As noted in the comments, the idea is to make use of a type-level representation of natural numbers, so you have separate identifiable types for 2 versus 3 versus 4, etc. This requires an extension:

{-# LANGUAGE DataKinds #-}

There are two main methods for representing naturals as types. The first is to define a recursive data type:

data Nat' = Z | S Nat'

which the DataKinds extension automatically lifts to the type level. You can then use this as, among other things, a type-level tag to define a family of related but distinct types:

{-# LANGUAGE KindSignatures #-}
data Foo (n :: Nat') = Foo Int

twoFoo :: Foo (S (S Z))
twoFoo = Foo 10

threeFoo :: Foo (S (S (S Z)))
threeFoo = Foo 20

addFoos :: Foo n -> Foo n -> Foo n
addFoos (Foo x) (Foo y) = Foo (x + y)

okay = addFoos twoFoo twoFoo
bad =  addFoos twoFoo threefoo -- error: different types

The second is to use a built-in GHC facility that automatically lifts integer literals, like 2 and 3 to the type level. It works much the same way:

import GHC.TypeLits (Nat)

data Foo (n :: Nat) = Foo Int

twoFoo :: Foo 2
twoFoo = Foo 10

threeFoo :: Foo 3
threeFoo = Foo 20

addFoos :: Foo n -> Foo n -> Foo n
addFoos (Foo x) (Foo y) = Foo (x + y)

okay = addFoos twoFoo twoFoo
bad =  addFoos twoFoo threefoo -- type error

When you're using naturals only to "tag" a type, it's generally more convenient to use the GHC.TypeLits version of Nat. If you have to actually do type-level computations on the types, some computations are more easily done using the recursive version.

Since we only need the naturals as tags, we can stick with the GHC.TypeLits solution. So, we'd define your data type like so:

{-# LANGUAGE DataKinds #-}
{-# LANGUAGE KindSignatures #-}
import GHC.TypeLits
data Z (n :: Nat) = El Integer

In the Show instance, we need to make use of some other facilities in GHC.TypeLits to convert the type-level Nat to a value-level Integer that we can include in the printed representation:

instance (KnownNat n) => Show (Z n) where
  show el@(El e) = show e ++ " (mod " ++ show (natVal el) ++ ")"
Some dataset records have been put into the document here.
(** The SPS and PPS packets of an H.264 sequence header; the local arrays [sps]
    and [pps] of 512 bytes are read back only where they have been written. *)
Definition avc_seq_header (nalu : bytes) (size : Z) (pkt : Media_Packet) (d : FlvDemuxer) : outcome FlvDemuxer :=
  let start_code := [0; 0; 0; 1] in
  '(_, pps, pps_len, sps, sps_len) ←
    GetSpsPpsFromExtraData (replicate 512 0) 0 (replicate 512 0) 0 nalu size;
  sps_ptr ← Media_Packet_new;
  pps_ptr ← Media_Packet_new;
  let sps_ptr := set_is_key_frame false (set_is_seq_hdr true (copy_properties pkt sps_ptr)) in
  let pps_ptr := set_is_key_frame false (set_is_seq_hdr true (copy_properties pkt pps_ptr)) in
  sps_ptr ← append_packet start_code sps_ptr;
  pps_ptr ← append_packet start_code pps_ptr;
  s ← read_range sps 0 sps_len;
  sps_ptr ← append_packet s sps_ptr;
  q ← read_range pps 0 pps_len;
  pps_ptr ← append_packet q pps_ptr;
  mret (SinkData pps_ptr (SinkData sps_ptr d)).

(** A NAL unit of a tag, as it goes to the sinks. *)
Definition sink_nalu (pkt : Media_Packet) (b : DataBuffer) (d : FlvDemuxer) : outcome FlvDemuxer :=
  let nalu_data := Data b in
  pos ← GetNaluTypePos nalu_data;
  if pos <? 3 then mret d
  else
    out ← Media_Packet_new;
    let out := copy_properties pkt out in
    t ← nalu_data.[pos];
    let out := if H264_IS_PPS t || H264_IS_SPS t then set_is_key_frame false (set_is_seq_hdr true out) else out in
    let out := if H264_IS_KEYFRAME t then set_is_key_frame true (set_is_seq_hdr false out) else out in
    data ← read_range nalu_data 0 (DataLen b);
    out ← append_packet data out;
    mret (SinkData out d).
Fixpoint sink_nalus (pkt : Media_Packet) (nalus : list DataBuffer) (d : FlvDemuxer) : outcome FlvDemuxer :=
  match nalus with
  | [] => mret d
  | b :: nalus => d ← sink_nalu pkt b d; sink_nalus pkt nalus d
  end.

(** The end of [HandlePacket] for a packet that is ready. *)
Definition deliver (p : bytes) (header_len ts_delta : Z) (pkt : Media_Packet) (d : FlvDemuxer) : outcome FlvDemuxer :=
  if header_len <? i32 (tag_data_size_ d) then
    let pkt := stamp (tag_timestamp_ d) ts_delta pkt in
    let size := u32 (tag_data_size_ d - header_len) in
    if is_avc (codec_type_ pkt) then
      '(_, nalus) ← Avcc2Nalus (drop (Z.to_nat header_len) p) size;
      sink_nalus pkt nalus d
    else
      data ← read_range p header_len size;
      pkt ← append_packet data pkt;
      p0 ← p.[0];
      asc ← (if Z.land p0 0xf0 =? FLV_AUDIO_AAC_CODEC then p1 ← p.[1]; mret (p1 =? 0x00) else mret false);
      pkt ← (if asc : bool then asc_into (drop 2 p) (u64 (DataLen (buffer_ptr_ pkt) - 2)) pkt else mret pkt);
      mret (SinkData pkt d)
  else mret d.

(** ** [HandlePacket] *)

(** [buffer_.ConsumeData(tag_data_size_ + FLV_TAG_PRE_SIZE); tag_header_ready_ = false] *)
Definition tag_done (d : FlvDemuxer) : FlvDemuxer :=
  set_tag_header_ready false (set_d_buffer (consume (d_buffer_ d) (tag_data_size_ d + FLV_TAG_PRE_SIZE)) d).

(** The file header: [Some ret] ends the call. *)
Definition read_file_header (d : FlvDemuxer) : outcome (option Z * FlvDemuxer) :=
  if flv_header_ready_ d then mret (None, d)
  else if negb (require (d_buffer_ d) (FLV_HEADER_LEN + FLV_TAG_PRE_SIZE)) then mret (Some FLV_RET_NEED_MORE, d)
  else
    let p := d_buffer_ d in
    magic ← starts_with [70; 76; 86] p;
    if negb magic then mret (Some (-1), Report_demux d)
    else
      p4 ← p.[4];
      let d := if Z.land p4 0x01 =? 0x01 then set_d_has_video true d else d in
      let d := if Z.land p4 0x04 =? 0x04 then set_d_has_audio true d else d in
      size ← starts_with [0; 0; 0; 9] (drop 5 p);
      if negb size then mret (Some (-1), Report_demux d)
      else
        mret (None, set_flv_header_ready true (set_d_buffer (consume p (FLV_HEADER_LEN + FLV_TAG_PRE_SIZE)) d)).

Definition read_tag_header (d : FlvDemuxer) : outcome (option Z * FlvDemuxer) :=
  if tag_header_ready_ d then mret (None, d)
  else if negb (require (d_buffer_ d) FLV_TAG_HEADER_LEN) then mret (Some FLV_RET_NEED_MORE, d)
  else
    let p := d_buffer_ d in
    type ← p.[0];
    size ← Read3Bytes (drop 1 p);
    ts ← Read3Bytes (drop 4 p);
    ext ← (drop 7 p).[0];
    let ts := Z.lor ts (u32 (Z.shiftl ext 24)) in
    mret (None, set_d_buffer (consume p FLV_TAG_HEADER_LEN) (set_tag_header_ready true (set_tag type size ts d))).

(** The video branch. *)
Definition handle_video (p : bytes) (pkt : Media_Packet) (d : FlvDemuxer) : outcome (Z * FlvDemuxer) :=
  let header_len := 2 + 3 in
  p0 ← p.[0];
  let '(codec, d) :=
    match demux_video_codec p0 with Some c => (c, d) | None => (MEDIA_CODEC_UNKOWN, Report_demux d) end in
  pkt ← video_flags p p0 (set_codec_type codec (set_av_type MEDIA_VIDEO_TYPE pkt));
  ts_delta ← Read3Bytes (drop 2 p);
  let size := u32 (tag_data_size_ d - header_len) in
  let nalu := drop 5 p in
  if is_seq_hdr_ pkt && bool_decide (codec = MEDIA_CODEC_H264) && (size <? 512) then
    d ← avc_seq_header nalu size (stamp (tag_timestamp_ d) ts_delta pkt) d;
    mret (0, d)
  else if is_seq_hdr_ pkt && bool_decide (codec = MEDIA_CODEC_H265) then
    let pkt := set_fmt_type MEDIA_FORMAT_FLV (stamp (tag_timestamp_ d) ts_delta pkt) in
    data ← read_range nalu 0 size;
    pkt ← append_packet data (set_buffer_ptr (Reset (buffer_ptr_ pkt)) pkt);
    mret (0, SinkData pkt d)
  else
    d ← deliver p header_len ts_delta pkt d;
    mret (0, tag_done d).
There's magic going on here! The natVal function has signature:

natVal :: forall n proxy. KnownNat n => proxy n -> Integer

meaning that for a "KnownNat", whatever that means, it can take a proxy value whose type is of form proxy n, and return the actual integer corresponding to the type-level argument n. Fortunately, our original element has type Z n which fits the proxy n type pattern just fine, so by running natVal el, we get the value-level Integer corresponding to the type-level n in Z n.

We'll use the same magic in the Integral instance:

instance (KnownNat k) => Num (Z k) where
    (+) el@(El a) (El b) = El (mod (a + b) k) where k = natVal el
    (-) el@(El a) (El b) = El (mod (a - b) k) where k = natVal el
    (*) el@(El a) (El b) = El (mod (a * b) k) where k = natVal el
    negate el@(El a) = El (mod (0 - a) k) where k = natVal el
    abs el@(El a) = El a where k = natVal el
    signum el@(El a) = El 1
    fromInteger i = El (fromIntegral i)

Note that the k disappears from the El constructor, because it's not a data-level quantity. Where needed, it can be retrieved using natVal el using the KnownNat instance.

The full program is:

{-# LANGUAGE DataKinds #-}
{-# LANGUAGE KindSignatures #-}
import GHC.TypeLits
data Z (n :: Nat) = El Integer

instance (KnownNat n) => Show (Z n) where
  show el@(El e) = show e ++ " (mod " ++ show (natVal el) ++ ")"

instance (KnownNat k) => Num (Z k) where
    (+) el@(El a) (El b) = El (mod (a + b) k) where k = natVal el
    (-) el@(El a) (El b) = El (mod (a - b) k) where k = natVal el
    (*) el@(El a) (El b) = El (mod (a * b) k) where k = natVal el
    negate el@(El a) = El (mod (0 - a) k) where k = natVal el
    abs el@(El a) = El a where k = natVal el
    signum el@(El a) = El 1
    fromInteger i = El (fromIntegral i)

and it works as intended:

> :set -XDataKinds
> (El 2 :: Z 5) + (El 3 :: Z 5)
0 (mod 5)
> (El 2 :: Z 5) + (El 3 :: Z 7)

<interactive>:15:18: error:
    • Couldn't match type ‘7’ with ‘5’
      Expected type: Z 5
        Actual type: Z 7
    • In the second argument of ‘(+)’, namely ‘(El 3 :: Z 7)’
      In the expression: (El 2 :: Z 5) + (El 3 :: Z 7)
      In an equation for ‘it’: it = (El 2 :: Z 5) + (El 3 :: Z 7)